--- Provided data ---
____
Lemma typed_value_executed_witness :
  let typed := type_value Demo.hashCode (fun _ _ _ => inr []) (js "/pets") (js "get") Demo.limit_param (JStr (js "5")) page in
  let run := execute Demo.hashCode (fun _ _ _ => inr []) (JFun 0) (JFun 1) (JFun 2) (js "/pets") (js "get") (page_operation Demo.params) typed in
  exists r vs,
    field_of r "pathName" = JStr (js "/pets") /\ field_of r "method" = JStr (js "get") /\
    field_of r "parameters" = JObj vs /\ assoc (valueKey Demo.limit_param) vs = Some (toJS (JStr (js "5"))) /\
    match buildRequest (JObj r) with
    | inl _ => run = inr (typed, None)
    | inr built => exists sys',
        run = inr (sys', Some (set_prop (js "responseInterceptor") (JFun 2) (set_prop (js "requestInterceptor") (JFun 1) r))) /\
        forall b, fromJSOrdered built = inr b -> requestFor (s_spec sys') (js "/pets") (js "get") = inr b
    end.
Proof.
  apply (typed_value_executed Demo.hashCode (fun _ _ _ => inr []) (JFun 0) (JFun 1) (JFun 2) (page_operation Demo.params)
    (js "/pets") (js "get") page Demo.params empty_map Demo.limit_param (JStr (js "5"))).
  - exact Demo.operation.
  - right. left.
  - exists true, [(js "parameters", IList Demo.params)]. split; [by vm_compute|].
    change (forall q, q ∈ Demo.params -> allows_empty (toJS q) = true -> keeps_key (valueKey Demo.limit_param) (toJS q)).
    intros q [->| ->]%Demo.params_cases E; by vm_compute in E.
  - exact page_sendable.
Defined.

(** A failure that carries the response of the server *)
Definition not_found : jv := JObj [(js "message", JStr (js "Not Found"));
  (js "response", JObj [(js "status", JNum (of_Z 404)); (js "text", JStr (js "no such pet"))])].

Lemma answer_recorded_witness :
  let sys' := answered Demo.hashCode (fun _ _ _ => inr []) (js "/pets") (js "get") 12 (inl not_found) page in
  (if convertible (JObj (with_headers (failure_of (serializeError not_found)))) then
     exists r, responseFor (s_spec sys') (js "/pets") (js "get") = inr r /\
       shows_answer (answer_blob (inl not_found)) (with_headers (failure_of (serializeError not_found))) r
   else s_spec sys' = s_spec page) /\
  (forall q, diverges [js "responses"; js "/pets"; js "get"] q -> getIn (s_spec sys') q = getIn (s_spec page) q) /\
  s_err sys' = s_err page /\ s_oas3 sys' = s_oas3 page.
Proof.
  apply (answer_recorded Demo.hashCode (fun _ _ _ => inr []) (js "/pets") (js "get") 12 (inl not_found)
    (failure_of (serializeError not_found)) page); [done|done|]. by apply Failed.
Defined.

(** The parameters of the request that is sent. *)
Definition sent_parameters (r : js_error + (system * option object)) : jv :=
  match r with inr (_, Some req) => field_of req "parameters" | _ => JUndef end.

(** With "Send empty value" checked, a value typed for a parameter that may be empty goes out
    under "query.limit", and an empty one with it under "limit". *)
Example empty_beside_typed :
  let limit := IMap true [(js "name", JStr (js "limit")); (js "in", JStr (js "query")); (js "allowEmptyValue", JBool true)] in
  let doc := IMap true [(js "paths", IMap true [(js "/pets", IMap true [(js "get", IMap true [(js "parameters", IList [limit])])])])] in
  let sys := {| s_spec := IMap false [(js "json", doc)]; s_err := err_init; s_oas3 := empty_map |} in
  let step a := dispatch Demo.hashCode (fun _ _ _ => inr []) a in
  let sys := step (updateEmptyParamInclusion [js "/pets"; js "get"] (js "limit") (js "query") (JBool true)) sys in
  let sys := step (changeParamByIdentity [js "/pets"; js "get"] limit (JStr (js "5")) false) sys in
  sent_parameters (execute Demo.hashCode (fun _ _ _ => inr []) (JFun 0) (JFun 1) (JFun 2) (js "/pets") (js "get")
    (page_operation [limit]) sys) = JObj [(js "query.limit", JStr (js "5")); (js "limit", JStr [])].
Proof. by vm_compute. Qed.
____
--- Exercise requirements ---
If a line in the entries above contains the word "that", copy it.

--- Your response ---
(** A failure that carries the response of the server *)
(** The parameters of the request that is sent. *)
(** With "Send empty value" checked, a value typed for a parameter that may be empty goes out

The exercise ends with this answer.